Das ist eine Tatsache und den Forschern durchaus bewusst. Kaum jemand hält eine „nicht-schmeckende-Diät“ lange durch. Aus diesem Grund suchen die Wissenschaftler nach weiteren Wirkstoffen. Nikotinsäure ist ein Wirkstoff, den die Forscher sehr genau unter die Lupe nehmen. Denn sie dockt ebenso wie Ketonkörper am HCA2-Rezeptor der Entzündungszelle an und kann dadurch das Absterben von Hirngewebe verhindern. Nikotinsäure ist als Mittel zur Cholesterinsenkung bekannt und wirksam. Als Prävention gegen einen entzündlichen Prozess im Gehirn könnte der Wirkstoff in Zukunft neu entdeckt werden. Ein Blick in die Vergangenheit – genauer gesagt in die 1950er Jahre – zeigt, dass damals Nikotinsäure bei einem akuten Schlaganfall eingesetzt wurde. Man ging davon aus, dass der Wirkstoff zu einer Gefäßerweiterung im Gehirn führt.
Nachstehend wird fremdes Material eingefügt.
(* ===== verification/RailProgram.v ===== *)
(** * Asynchronous handlers over a shared world

    A payment rail is an asynchronous function: it computes, awaits an answer
    of some port, and computes on. Here such a function is a program, a finite
    tree that either returns or asks an operation and continues with whatever is
    answered; a thrown value is a [Throw]. Any number of calls run interleaved
    against one shared state, each step one await, and any call may stop for good
    at any point, as a crashed process does.

    The main lemma is about permits. Some answers grant a record, some operations
    spend one; a program is disciplined when it spends only a record it was
    granted, and each grant once. Then over every interleaving what is spent is
    part of what was granted, so that keys the granting side never repeats are
    never repeated by a spending operation. *)

From S2P Require Import Prelude.

Local Open Scope frontera_scope.

(** ** Programs *)

Class Effects (Op : Type) := answer : Op → Type.

Section Programs.
Context {Op : Type} `{Effects Op}.

Inductive Prog (R : Type) : Type :=
  | Ret (r : R)
  | Ask (op : Op) (k : answer op → Prog R).
#[global] Arguments Ret {R}.
#[global] Arguments Ask {R}.

Fixpoint prog_bind {A B} (m : Prog A) (f : A → Prog B) : Prog B :=
  match m with
  | Ret a => f a
  | Ask op k => Ask op (λ x, prog_bind (k x) f)
  end.

(** A statement that may throw, and the one after it. *)
Definition attempt_bind {E A B} (m : Prog (result E A)) (f : A → Prog (result E B)) : Prog (result E B) :=
  prog_bind m (λ r, match r with Ok a => f a | Throw e => Ret (Throw e) end).
Definition ask (op : Op) : Prog (answer op) := Ask op Ret.
Definition lift {E A} (r : result E A) : Prog (result E A) := Ret r.

(** One complete run of a program by itself: the answers it got and its value. *)
Definition Exchange : Type := { op : Op & answer op }.
Fixpoint yields {R} (p : Prog R) (tr : list Exchange) (r : R) : Prop :=
  match p with
  | Ret r' => tr = [] ∧ r = r'
  | Ask op k => ∃ a tr', tr = existT op a :: tr' ∧ yields (k a) tr' r
  end.

(** The run an oracle determines. *)
Fixpoint run {R} (oracle : nat → ∀ op : Op, answer op) (n : nat) (p : Prog R) {struct p} : list Exchange * option R :=
  match p with
  | Ret r => ([], Some r)
  | Ask op k =>
      match n with
      | O => ([], None)
      | S n => let rest := run (λ i, oracle (S i)) n (k (oracle O op)) in (existT op (oracle O op) :: rest.1, rest.2)
      end
  end.
Lemma run_yields {R} oracle n (p : Prog R) tr r : run oracle n p = (tr, Some r) → yields p tr r.
Proof.
  revert oracle n tr. induction p as [r'|op k IH]; intros oracle n tr Hr; cbn in *; [by simplify_eq|]. destruct n as [|n]; [done|].
  destruct (run _ n _) as [tr' o] eqn:E. cbn in Hr. simplify_eq. exists (oracle 0%nat op), tr'. split; [done|]. by eapply IH.
Qed.

(** Every run ends within [n] answers. *)
Fixpoint finishes {R} (n : nat) (p : Prog R) : Prop :=
  match p, n with
  | Ret _, _ => True
  | Ask _ _, O => False
  | Ask op k, S n => ∀ a, finishes n (k a)
  end.

Lemma finishes_mono {R} (p : Prog R) n n' : (n ≤ n')%nat → finishes n p → finishes n' p.
Proof.
  revert n n'. induction p as [r|op k IH]; intros n n' Hl Hf; [by destruct n'|]. destruct n as [|n], n' as [|n']; cbn in *; try done; [lia|].
  intros a. apply (IH a n); [lia|done].
Qed.
Lemma finishes_bind {A B} (m : Prog A) (f : A → Prog B) n n' : finishes n m → (∀ a, finishes n' (f a)) → finishes (n + n') (prog_bind m f).
Proof.
  revert n. induction m as [a|op k IH]; intros n Hm Hf; cbn.
  - eapply finishes_mono; [|apply Hf]. lia.
  - destruct n as [|n]; [done|]. cbn in *. intros a. by apply IH.
Qed.

Lemma yields_bind {A B} (m : Prog A) (f : A → Prog B) tr b :
  yields (prog_bind m f) tr b ↔ ∃ tr1 tr2 a, tr = tr1 ++ tr2 ∧ yields m tr1 a ∧ yields (f a) tr2 b.
Proof.
  revert tr. induction m as [a|op k IH]; intros tr; cbn.
  - split; [intros Hy; by exists [], tr, a|]. by intros (tr1&tr2&a'&->&[-> ->]&Hf).
  - setoid_rewrite IH. split.
    + intros (x&tr'&->&tr1&tr2&a&->&Hm&Hf). exists (existT op x :: tr1), tr2, a. split; [done|]. split; [by exists x, tr1|done].
    + intros (tr1&tr2&a&->&(x&tr'&->&Hm)&Hf). exists x, (tr' ++ tr2). split; [done|]. by exists tr', tr2, a.
Qed.
End Programs.

Notation "'await*' x ':=' m 'in' k" := (attempt_bind m (fun x => k))
  (at level 10, x name, m at level 100, k at level 200) : frontera_scope.

(** ** Interleaved calls *)

Section Machine.
Context {Op : Type} `{Effects Op} {Req R World : Type}.
(** What an operation may answer in a state of the world, and the state after it. *)
Variable serve : World → ∀ op : Op, answer op → World → Prop.
Variable handler : Req → Prog R.

Record Event := { ev_req : Req; ev_op : Op; ev_answer : answer ev_op }.
(** A call of a request; [None] once its process has crashed. *)
Definition Call : Type := Req * option (Prog R).
Record Machine := { m_world : World; m_calls : list Call }.

Inductive reach (w0 : World) : list Event → Machine → Prop :=
  | reach_initial : reach w0 [] {| m_world := w0; m_calls := [] |}
  | reach_call tr m req : reach w0 tr m → reach w0 tr {| m_world := m_world m; m_calls := m_calls m ++ [(req, Some (handler req))] |}
  | reach_answer tr m i req op k a w : reach w0 tr m → m_calls m !! i = Some (req, Some (Ask op k)) → serve (m_world m) op a w →
      reach w0 (tr ++ [{| ev_req := req; ev_op := op; ev_answer := a |}]) {| m_world := w; m_calls := <[i := (req, Some (k a))]> (m_calls m) |}
  | reach_crash tr m i req p : reach w0 tr m → m_calls m !! i = Some (req, p) →
      reach w0 tr {| m_world := m_world m; m_calls := <[i := (req, None)]> (m_calls m) |}.

(** A single call that runs undisturbed is one of the interleavings. *)
Fixpoint served (w : World) (tr : list (Exchange (Op := Op))) (w' : World) : Prop :=
  match tr with
  | [] => w' = w
  | existT op a :: tr => ∃ w1, serve w op a w1 ∧ served w1 tr w'
  end.
Definition events (req : Req) (tr : list (Exchange (Op := Op))) : list Event := (λ x, {| ev_req := req; ev_op := projT1 x; ev_answer := projT2 x |}) <$> tr.
Lemma alone_reach w0 tr0 req p w tr r w' : reach w0 tr0 {| m_world := w; m_calls := [(req, Some p)] |} → yields p tr r → served w tr w' →
  reach w0 (tr0 ++ events req tr) {| m_world := w'; m_calls := [(req, Some (Ret r))] |}.
Proof.
  revert tr0 w tr. induction p as [r'|op k IH]; intros tr0 w tr Hr Hy Hs; cbn in Hy.
  - destruct Hy as [-> ->]. cbn in Hs. subst w'. cbn. by rewrite app_nil_r.
  - destruct Hy as (a&tr'&->&Hy), Hs as (w1&Hs&Hs'). cbn. rewrite cons_middle, app_assoc. eapply IH; [|done|done].
    by apply (reach_answer _ _ _ 0 req op k a w1 Hr).
Qed.
Lemma call_alone w0 req tr r w : yields (handler req) tr r → served w0 tr w → reach w0 (events req tr) {| m_world := w; m_calls := [(req, Some (Ret r))] |}.
Proof. intros. by eapply (alone_reach w0 []); [apply (reach_call _ _ _ req (reach_initial w0))| |]. Qed.

(** *** Permits *)

Context {Rec : Type}.
Variable grants : ∀ op : Op, answer op → option Rec.
Variable spends : Op → bool.
(** The operation is one the record permits, for a request. *)
Variable permits : Req → Rec → Op → Prop.

Definition granted (tr : list Event) : list Rec := omap (λ e, grants (ev_op e) (ev_answer e)) tr.
Definition spent (tr : list Event) : list (Req * Op) := omap (λ e, if spends (ev_op e) then Some (ev_req e, ev_op e) else None) tr.

Fixpoint disciplined (req : Req) (held : option Rec) (p : Prog R) : Prop :=
  match p with
  | Ret _ => True
  | Ask op k =>
      if spends op then (∃ r, held = Some r ∧ permits req r op) ∧ ∀ a, grants op a = None ∧ disciplined req None (k a)
      else ∀ a, match grants op a with Some r => held = None ∧ disciplined req (Some r) (k a) | None => disciplined req held (k a) end
  end.

(** A part that neither is granted nor spends anything, with what holds of its value. *)
Fixpoint post {A} (P : A → Prop) (m : Prog A) : Prop :=
  match m with
  | Ret a => P a
  | Ask op k => spends op = false ∧ ∀ a, grants op a = None ∧ post P (k a)
  end.
Lemma disciplined_bind {A} (P : A → Prop) req held (m : Prog A) (f : A → Prog R) :
  post P m → (∀ a, P a → disciplined req held (f a)) → disciplined req held (prog_bind m f).
Proof.
  intros Hm Hf. induction m as [a|op k IH]; cbn; [by apply Hf|]. destruct Hm as [-> Hm]. intros a. destruct (Hm a) as [-> Hk]. by apply IH.
Qed.
Lemma disciplined_bind_bind {A B} (P : A → Prop) req held (m : Prog A) (f : A → Prog B) (g : B → Prog R) :
  post P m → (∀ a, P a → disciplined req held (prog_bind (f a) g)) → disciplined req held (prog_bind (prog_bind m f) g).
Proof.
  intros Hm Hf. induction m as [a|op k IH]; cbn; [by apply Hf|]. destruct Hm as [-> Hm]. intros a. destruct (Hm a) as [-> Hk]. by apply IH.
Qed.
Lemma post_bind {A B} (P : A → Prop) (Q : B → Prop) (m : Prog A) (f : A → Prog B) : post P m → (∀ a, P a → post Q (f a)) → post Q (prog_bind m f).
Proof.
  intros Hm Hf. induction m as [a|op k IH]; cbn; [by apply Hf|]. destruct Hm as [Hs Hm]. split; [done|]. intros a. destruct (Hm a). split; [done|]. by apply IH.
Qed.
Lemma post_impl {A} (P Q : A → Prop) (m : Prog A) : post P m → (∀ a, P a → Q a) → post Q m.
Proof. intros Hm Hi. induction m as [a|op k IH]; cbn in *; [by apply Hi|]. destruct Hm as [? Hm]. split; [done|]. intros a. destruct (Hm a). split; [done|]. by apply IH. Qed.
(** The same for parts that may throw: what holds of the value when they do not. *)
Definition returns {E A} (P : A → Prop) (r : result E A) : Prop := match r with Ok a => P a | Throw _ => True end.
Lemma post_attempt {E A B} (P : A → Prop) (Q : B → Prop) (m : Prog (result E A)) (f : A → Prog (result E B)) :
  post (returns P) m → (∀ a, P a → post (returns Q) (f a)) → post (returns Q) (attempt_bind m f).
Proof. intros Hm Hf. apply (post_bind (returns P)); [done|]. intros [a|e] Ha; [by apply Hf|done]. Qed.

(** What a run of such a part showed. *)
Lemma post_yields {A} (P : A → Prop) (m : Prog A) tr a : post P m → yields m tr a → P a ∧ Forall (λ x, spends (projT1 x) = false) tr.
Proof.
  revert tr. induction m as [b|op k IH]; intros tr Hm Hy; cbn in *.
  - destruct Hy as [-> ->]. by split.
  - destruct Hy as (x&tr'&->&Hy), Hm as [Hs Hm]. destruct (IH x tr') as [Ha HF]; [by apply Hm|done|]. split; [done|]. by constructor.
Qed.

Definition call_ok (c : Call) (held : option Rec) : Prop := match c.2 with Some p => disciplined c.1 held p | None => True end.
(** Every live call is disciplined, and what was granted is what was spent, what is held, and what a crash lost. *)
Definition accounted (tr : list Event) (m : Machine) : Prop := ∃ helds used lost,
  Forall2 call_ok (m_calls m) helds ∧ Forall2 (λ x r, permits x.1 r x.2) (spent tr) used ∧ granted tr ≡ₚ used ++ omap id helds ++ lost.

Lemma granted_snoc tr e : granted (tr ++ [e]) = granted tr ++ option_list (grants (ev_op e) (ev_answer e)).
Proof. unfold granted. rewrite omap_app. cbn. by destruct (grants _ _). Qed.
Lemma spent_snoc tr e : spent (tr ++ [e]) = spent tr ++ (if spends (ev_op e) then [(ev_req e, ev_op e)] else []).
Proof. unfold spent. rewrite omap_app. cbn. by destruct (spends _). Qed.
Lemma held_insert (l : list (option Rec)) i o o' : l !! i = Some o → option_list o ++ omap id (<[i := o']> l) ≡ₚ option_list o' ++ omap id l.
Proof.
  revert i. induction l as [|x l IH]; intros [|i] Hl; [done..| |]; cbn in Hl |- *.
  - injection Hl as ->. destruct o, o'; cbn; try done. apply perm_swap.
  - specialize (IH i Hl). destruct x as [r|]; cbn; [|done]. change (λ x, x) with (@id (option Rec)).
    rewrite <-!Permutation_middle. by rewrite IH.
Qed.

Lemma accounted_reach w0 tr m : (∀ req, disciplined req None (handler req)) → reach w0 tr m → accounted tr m.
Proof.
  intros Hd. induction 1 as [|tr m req _ (helds&used&lost&Hc&Hu&Hg)|tr m i req op k a w _ (helds&used&lost&Hc&Hu&Hg) Hi Hs|tr m i req p _ (helds&used&lost&Hc&Hu&Hg) Hi].
  - exists [], [], []. repeat constructor.
  - exists (helds ++ [None]), used, lost. cbn [m_calls]. split; [apply Forall2_app; [done|constructor; [apply Hd|constructor]]|]. split; [done|]. rewrite omap_app. cbn. by rewrite app_nil_r.
  - destruct (Forall2_lookup_l _ _ _ _ _ Hc Hi) as (held&Hh&Hok). cbn in Hok. unfold accounted. rewrite granted_snoc, spent_snoc. cbn [ev_op ev_answer ev_req].
    destruct (spends op) eqn:Es.
    + destruct Hok as [(r&->&Hp) Hk]. destruct (Hk a) as [Hn Hk']. exists (<[i := None]> helds), (used ++ [r]), lost. rewrite Hn, app_nil_r. cbn [m_calls].
      split; [by apply Forall2_insert|]. split; [apply Forall2_app; [done|constructor; [done|constructor]]|]. rewrite Hg.
      pose proof (held_insert helds i (Some r) None Hh) as Hp'. cbn in Hp'. rewrite <-Hp'. rewrite <-!app_assoc. cbn. by rewrite Permutation_middle.
    + specialize (Hok a). destruct (grants op a) as [r|].
      * destruct Hok as [-> Hk]. exists (<[i := Some r]> helds), used, lost. cbn [m_calls]. split; [by apply Forall2_insert|]. split; [by rewrite app_nil_r|]. rewrite Hg.
        pose proof (held_insert helds i None (Some r) Hh) as Hp'. cbn in Hp'. rewrite Hp'. cbn. rewrite Permutation_app_comm. cbn. by rewrite Permutation_middle.
      * exists helds, used, lost. cbn [m_calls]. rewrite !app_nil_r. split; [|done]. rewrite <-(list_insert_id helds i held Hh). by apply Forall2_insert.
  - destruct (Forall2_lookup_l _ _ _ _ _ Hc Hi) as (held&Hh&_). exists (<[i := None]> helds), used, (option_list held ++ lost). cbn [m_calls].
    split; [by apply Forall2_insert|]. split; [done|]. rewrite Hg. pose proof (held_insert helds i held None Hh) as Hp'. cbn in Hp'. rewrite <-Hp'.
    by rewrite (Permutation_app_comm (option_list held)), <-!app_assoc.
Qed.

(** A key of the records that no two grants share is shared by no two spending
    operations, and each of these was permitted by a granted record. *)
Lemma spent_once {K} (key : Rec → K) (key' : Req * Op → K) w0 tr m : (∀ req, disciplined req None (handler req)) → reach w0 tr m →
  (∀ req r op, permits req r op → key' (req, op) = key r) → NoDup (key <$> granted tr) →
  NoDup (key' <$> spent tr) ∧ Forall (λ x, ∃ r, r ∈ granted tr ∧ permits x.1 r x.2) (spent tr).
Proof.
  intros Hd Hr Hk Hn. destruct (accounted_reach _ _ _ Hd Hr) as (helds&used&lost&_&Hu&Hg). split.
  - assert (key' <$> spent tr = key <$> used) as ->.
    { clear -Hu Hk. induction Hu as [|[q op] r l l' Hp _ IH]; cbn; [done|]. by rewrite IH, (Hk q r op). }
    rewrite Hg, fmap_app in Hn. by apply NoDup_app in Hn as [? _].
  - apply Forall_forall. intros x Hx. apply list_elem_of_lookup in Hx as [i Hx]. destruct (Forall2_lookup_l _ _ _ _ _ Hu Hx) as (r&Hr'&Hp).
    exists r. split; [|done]. rewrite Hg. apply elem_of_app. left. by eapply list_elem_of_lookup_2.
Qed.
End Machine.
Weitere Forschungen zeigten dann, dass sich diese Erweiterung der Gefäße auf die Haut beschränkt. Doch Prof. Dr. Schwaninger ist sich sicher, dass Nikotinsäure einen Effekt bei einem Schlaganfallpatienten hat und zudem andere neurologischen Erkrankungen möglicherweise positiv beeinflussen kann.

Es wird weiter geforscht

Nikotinsäure kommt in vielen Lebensmitteln vor, beispielsweise in Wild, Geflügel, Pilzen und Eiern. Die benötigte Menge des täglichen Bedarfs für Frauen liegt bei 13 bis 15 Milligramm und bei Männern bei 15 bis 20 Milligramm. Doch wer die gewünschten positiven Effekte im Gehirn erzielen wolle, müsse Nikotinsäure in Mengen zu sich nehmen, die sich im Gramm-Bereich abspielen, so der Professor. Genau hier kommen die Nebenwirkungen ins Spiel, denn einige Patienten bekommen kurz nach der Einnahme einen roten Kopf, erklärt der Experte weiter. Er und sein Team suchen weiter nach geeigneten Wirkstoffen und Therapieformen gegen Alzheimer und Schlaganfall, damit vielleicht eines Tages niemand mehr wegen dieser Erkrankungen zum Pflegefall werden muss.